Work item:
Of all the lines in the entries below, give again exactly those starting at the line containing "#[local] Existing Instance default_iter." and ending at the line containing "(* ===== verification/FixpointEngine.v", both ends included, and no others.
■ ■ ■
Lemma hits_grow k c cid : is_Some (cached c !! cid) →
  let c' := Nat.iter k (λ c, (BlockCache.get cid c).2) c in
  length (lru_list c') = (k + length (lru_list c))%nat ∧ size (cached c') = size (cached c) ∧ is_Some (cached c' !! cid).
Proof.
  intros Hc. induction k as [|k IH]; [done|]. cbv zeta in *. rewrite Nat.iter_succ.
  set (c1 := Nat.iter k _ c) in *. destruct IH as (IH & Hs & [e He]).
  destruct (get_hit cid c1 e He) as [st ->]. cbn [lru_list cached].
  rewrite length_app, IH, map_size_insert_Some, lookup_insert_eq by eauto. simpl. split_and!; [lia|done|eauto].
Qed.

(** Of two entries of one byte, room for nine out of ten is made by evicting the one with the lower index. *)
Lemma keeps_older k3 k4 e3 e4 kept : k3 ≠ k4 → ce_size e3 = 1 → ce_size e4 = 1 →
  (last_access_index e4 < last_access_index e3)%nat → room 9 10 None (<[k4 := e4]> {[k3 := e3]}) kept →
  is_Some (kept !! k3) ∧ kept !! k4 = None.
Proof.
  intros H34 S3 S4 Hidx [R1 R2 R3 R4]. set (m := <[k4 := e4]> {[k3 := e3]}) in *.
  assert (m !! k3 = Some e3) as M3 by (unfold m; by rewrite lookup_insert_ne, lookup_singleton_eq by done).
  assert (m !! k4 = Some e4) as M4 by (unfold m; by rewrite lookup_insert_eq).
  assert (total m = 2) as Ht.
  { unfold m. rewrite total_insert by by apply lookup_singleton_ne.
    rewrite <- insert_empty, total_insert by apply lookup_empty. unfold total. rewrite map_fold_empty. lia. }
  assert (∀ cid e, m !! cid = Some e → (cid = k4 ∧ e = e4) ∨ (cid = k3 ∧ e = e3)) as Hsub.
  { intros cid e. unfold m. rewrite lookup_insert_Some, lookup_singleton_Some. naive_solver. }
  clearbody m. assert (kept !! k4 = None) as H4.
  { destruct (kept !! k4) as [e|] eqn:He; [|done]. exfalso.
    assert (e = e4) as -> by (eapply lookup_weaken in He; [|exact R1]; congruence).
    destruct (kept !! k3) as [e'|] eqn:He'; [|specialize (R2 k3 e3 k4 e4 M3 He' He); lia].
    assert (kept = m) as ->.
    { apply map_eq. intros cid. destruct (m !! cid) as [x|] eqn:Hx.
      - destruct (Hsub cid x Hx) as [[-> ->]|[-> ->]]; [done|]. eapply lookup_weaken in He' as Hw; [|exact R1]. congruence.
      - destruct (kept !! cid) eqn:Hk; [|done]. eapply lookup_weaken in Hk; [|exact R1]. congruence. }
    destruct R3 as [->|[R3 _]]; [by rewrite lookup_empty in He|lia]. }
  split; [|done]. destruct (kept !! k3) as [e'|] eqn:He'; [eauto|]. exfalso.
  assert (kept = ∅) as ->.
  { apply map_empty. intros cid. destruct (kept !! cid) as [x|] eqn:Hx; [|done].
    eapply lookup_weaken in Hx as Hm; [|exact R1]. destruct (Hsub cid x Hm) as [[-> _]|[-> _]]; congruence. }
  destruct R4 as [<-|(cid & e & He & _ & R4)]; [by rewrite lookup_empty in M3|].
  assert (ce_size e = 1) as Hs by (by destruct (Hsub cid e He) as [[_ ->]|[_ ->]]).
  unfold total in R4. rewrite map_fold_empty in R4. destruct R4 as [R4|(? & ? & _)]; [lia|done].
Qed.

(** Eviction does not follow the order of use.  Whatever the order in which the map is iterated, a cache
    that holds two blocks and needs the room of one evicts the one inserted last and keeps the one
    not used since before; and the list of accesses of a cache that holds a block grows with every
    hit, without bound. *)
Theorem cache_evicts_newest :
  ∃ c, runs uses (BlockCache_new 10 None) = Some c ∧
    (∃ c', insert (blk 5 9) c = Some c' ∧ contains (b_cid (blk 3 1)) c' = true ∧ contains (b_cid (blk 4 1)) c' = false)
    ∧ ∀ k, ∃ c', runs (uses ++ replicate k (CGet (b_cid (blk 4 1)))) (BlockCache_new 10 None) = Some c'
        ∧ len c' = 2%nat ∧ length (lru_list c') = (k + 2)%nat.
Proof.
  assert (b_cid (blk 3 1) ≠ b_cid (blk 4 1)) as H34 by (apply (bool_decide_unpack (_ ≠ _)); by vm_compute).
  assert (cached used !! b_cid (blk 5 9) = None) as H5 by reflexivity.
  exists used. split; [apply runs_uses|]. split.
  - destruct (runs_ok 10 None uses) as (c0 & Hrun & Hc & Hw & _); [by vm_compute|by repeat constructor|].
    rewrite runs_uses in Hrun. injection Hrun as <-.
    destruct (insert_fresh (blk 5 9) used Hc Hw H5) as (c' & kept & Hi & _ & _ & _ & _ & [i Heq] & Hk5 & [R1 R2 R3 R4]); [by vm_compute|].
    exists c'. split; [done|]. unfold contains. rewrite Heq.
    assert (b_cid (blk 5 9) ≠ b_cid (blk 3 1)) as H53 by (apply (bool_decide_unpack (_ ≠ _)); by vm_compute).
    assert (b_cid (blk 5 9) ≠ b_cid (blk 4 1)) as H54 by (apply (bool_decide_unpack (_ ≠ _)); by vm_compute).
    rewrite !lookup_insert_ne by done.
    destruct (keeps_older (b_cid (blk 3 1)) (b_cid (blk 4 1)) (mkCacheEntry (blk 3 1) 1 2) (mkCacheEntry (blk 4 1) 1 1) kept) as [H3 H4];
      [done|done|done|simpl; lia|by split|].
    rewrite H4. split; [by apply bool_decide_eq_true_2|]. by apply bool_decide_eq_false_2; intros [? ?].
  - intros k. assert (is_Some (cached used !! b_cid (blk 4 1))) as H4 by (simpl; rewrite lookup_insert_eq; eauto).
    destruct (hits_grow k used (b_cid (blk 4 1)) H4) as (Hl & Hs & _).
    exists (Nat.iter k (λ c, (BlockCache.get (b_cid (blk 4 1)) c).2) used). split_and!.
    + unfold runs. rewrite foldl_app. fold (runs uses (BlockCache_new 10 None)). rewrite runs_uses. clear Hl Hs.
      induction k as [|k IH]; [done|]. replace (S k) with (k + 1)%nat by lia. rewrite replicate_add, foldl_app, IH. simpl.
      by rewrite Nat.add_1_r.
    + unfold len. rewrite Hs. simpl. rewrite map_size_insert, lookup_singleton_ne by done. by rewrite map_size_singleton.
    + by rewrite Hl.
Qed.
End departures.

(** ** Witnesses *)
Import Reference.
#[local] Existing Instance default_iter.

Lemma cache_invariant_witness :
  ∃ c, runs (uses ++ [CInsert (blk 5 9)]) (BlockCache_new 10 None) = Some c
    ∧ current_size c = map_fold (λ _ e s, block_size (ce_block e) + s) 0 (cached c)
    ∧ (current_size c <= 10 ∨ (len c <= 1)%nat) ∧ (∀ k, None = Some k → (len c <= Nat.max 1 k)%nat)
    ∧ ∀ cid b, (BlockCache.get cid c).1 = Some b → b_cid b = cid ∧ CInsert b ∈ uses ++ [CInsert (blk 5 9)].
Proof. apply cache_invariant; [by vm_compute|]. repeat constructor; by vm_compute. Defined.
(* ===== verification/FixpointEngine.v ===== *)
(** * Fixpoints of rules: [FixpointEngine] of [crates/ipfrs-tensorlogic/src/recursive_reasoning.rs]

    The engine adds the facts that rules derive from the facts there are, until nothing changes or its
    limit of iterations is reached.  Rule bodies are solved against facts and, backwards, against
    rules.  Fuel bounds the depth of recursion, as in [Reasoning]; the names of predicates, a
    [HashSet], are iterated in the order of [HashIter]. *)

From Stdlib Require Import ZArith Lia List.
From stdpp Require Import base tactics numbers list gmap sets strings pretty.
From S2P Require Import Prelude Collections Cid Ir Reasoning Recursive.

Section fixpoint_engine.
Context `{CidCrate} `{!HashIter string}.

(** The derived equality of terms compares the hints of references too. *)
#[global] Instance TermRef_eq_dec : EqDecision TermRef.
Proof. solve_decision. Defined.
#[global] Instance Term_eq_dec : EqDecision Term.
Proof.
  unfold EqDecision, Decision. fix IH 1. intros t u.
  destruct t as [v|c|f l|r], u as [v'|c'|f' l'|r']; try (right; congruence).
  - destruct (decide (v = v')); [left|right]; congruence.
  - destruct (decide (c = c')); [left|right]; congruence.
  - destruct (decide (f = f')); [|right; congruence].
    assert ({l = l'} + {l ≠ l'}) as [|]; [|left; congruence|right; congruence].
    clear -IH. revert l'. induction l as [|a l IHl]; intros [|a' l']; [by left|by right|by right|].
    destruct (IH a a'); [|right; congruence]. destruct (IHl l'); [left|right]; congruence.
  - destruct (decide (r = r')); [left|right]; congruence.
Defined.
#[global] Instance Predicate_eq_dec : EqDecision Predicate.
Proof. solve_decision. Defined.

Record FixpointEngine : Type := mkFixpointEngine { max_iterations : nat }.
Definition FixpointEngine_new : FixpointEngine := mkFixpointEngine 100.
Definition FixpointEngine_with_max_iterations (n : nat) : FixpointEngine := mkFixpointEngine n.

(** Only the arguments themselves are looked at, not the terms inside them. *)
Definition has_variables (pred : Predicate) : bool := existsb is_var (args pred).

(** [format!("{}__fp{}", v, suffix)]. *)
Definition fp_var (suffix : nat) (v : string) : string := v +:+ "__fp" +:+ pretty suffix.
Definition rename_rule_fixpoint (rule : Rule) (suffix : nat) : Rule :=
  let s : Substitution := list_to_map (map (λ v, (v, Var (fp_var suffix v))) (rule_variables rule)) in
  mkRule (apply_subst_predicate (head rule) s) (map (λ p, apply_subst_predicate p s) (body rule)).

Section solve.
Context (e : FixpointEngine) (fuel_unify : nat) (kb : KnowledgeBase).
Notation Solutions := (list Substitution).

(** The two loops of [solve_body]; [solve] is the recursive call at the next depth. *)
Fixpoint body_facts (solve : list Predicate → Substitution → outcome Error Solutions) (goal : Predicate)
    (rest : list Predicate) (subst : Substitution) (facts : list Predicate) (all_solutions : Solutions) :
    outcome Error Solutions :=
  match facts with
  | [] => Ok all_solutions
  | fact :: facts' =>
    let! r := unify_predicates fuel_unify goal fact subst in
    match r with
    | Some new_subst =>
      let! tail_solutions := solve rest new_subst in
      body_facts solve goal rest subst facts' (all_solutions ++ tail_solutions)
    | None => body_facts solve goal rest subst facts' all_solutions
    end
  end.
Fixpoint body_rules (solve : list Predicate → Substitution → outcome Error Solutions) (goal : Predicate)
    (rest : list Predicate) (subst : Substitution) (depth : nat) (rules : list Rule) (all_solutions : Solutions) :
    outcome Error Solutions :=
  match rules with
  | [] => Ok all_solutions
  | rule :: rules' =>
    let suffix := depth * 1000 + length all_solutions in
    let renamed := rename_rule_fixpoint rule suffix in
    let! r := unify_predicates fuel_unify goal (head renamed) subst in
    match r with
    | Some new_subst =>
      let! tail_solutions := solve (body renamed ++ rest) new_subst in
      body_rules solve goal rest subst depth rules' (all_solutions ++ tail_solutions)
    | None => body_rules solve goal rest subst depth rules' all_solutions
    end
  end.

Fixpoint solve_body (fuel : nat) (goals : list Predicate) (subst : Substitution) (depth : nat) :
    outcome Error Solutions :=
  if max_iterations e <? depth then Ok [] else
  match goals with
  | [] => Ok [subst]
  | goal :: rest =>
    match fuel with
    | O => OutOfFuel
    | S fuel' =>
      let current_goal := apply_subst_predicate goal subst in
      let solve goals subst := solve_body fuel' goals subst (S depth) in
      let! all_solutions := body_facts solve current_goal rest subst (get_predicates (name current_goal) kb) [] in
      body_rules solve current_goal rest subst depth (get_rules (name current_goal) kb) all_solutions
    end
  end.

Definition derive_facts_from_rule (fuel : nat) (rule : Rule) : outcome Error (list Predicate) :=
  let! body_solutions := solve_body fuel (body rule) ∅ 0 in
  Ok (filter (λ p, has_variables p = false) (map (apply_subst_predicate (head rule)) body_solutions)).

(** One pass over the rules of each predicate, with [new_facts] and [changed]. *)
Definition keep_new (derived : list Predicate) (acc : list Predicate * bool) : list Predicate * bool :=
  foldl (λ '(new_facts, changed) fact,
    if decide (fact ∈ facts kb) then (new_facts, changed) else (new_facts ++ [fact], true)) acc derived.
Fixpoint derive_rules (fuel : nat) (rules : list Rule) (acc : list Predicate * bool) :
    outcome Error (list Predicate * bool) :=
  match rules with
  | [] => Ok acc
  | rule :: rules' => let! derived := derive_facts_from_rule fuel rule in derive_rules fuel rules' (keep_new derived acc)
  end.
Fixpoint derive_names (fuel : nat) (names : list string) (acc : list Predicate * bool) :
    outcome Error (list Predicate * bool) :=
  match names with
  | [] => Ok acc
  | n :: names' => let! acc := derive_rules fuel (get_rules n kb) acc in derive_names fuel names' acc
  end.
End solve.

(** [n]: the iterations left. *)
Fixpoint fixpoint_loop (e : FixpointEngine) (fuel_unify fuel n : nat) (kb : KnowledgeBase) : outcome Error KnowledgeBase :=
  match n with
  | O => Ok kb
  | S n' =>
    let predicate_names := set_iter (list_to_set (map (λ r, name (head r)) (rules kb))) in
    let! (new_facts, changed) := derive_names e fuel_unify kb fuel predicate_names ([], false) in
    let kb := foldl (λ kb fact, add_fact fact kb) kb new_facts in
    if negb changed then Ok kb else fixpoint_loop e fuel_unify fuel n' kb
  end.
Definition compute_fixpoint (e : FixpointEngine) (fuel_unify fuel : nat) (kb : KnowledgeBase) : outcome Error KnowledgeBase :=
  fixpoint_loop e fuel_unify fuel (max_iterations e) kb.
End fixpoint_engine.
■ ■ ■
Response box:
#[local] Existing Instance default_iter.

Lemma cache_invariant_witness :
  ∃ c, runs (uses ++ [CInsert (blk 5 9)]) (BlockCache_new 10 None) = Some c
    ∧ current_size c = map_fold (λ _ e s, block_size (ce_block e) + s) 0 (cached c)
    ∧ (current_size c <= 10 ∨ (len c <= 1)%nat) ∧ (∀ k, None = Some k → (len c <= Nat.max 1 k)%nat)
    ∧ ∀ cid b, (BlockCache.get cid c).1 = Some b → b_cid b = cid ∧ CInsert b ∈ uses ++ [CInsert (blk 5 9)].
Proof. apply cache_invariant; [by vm_compute|]. repeat constructor; by vm_compute. Defined.
(* ===== verification/FixpointEngine.v ===== *)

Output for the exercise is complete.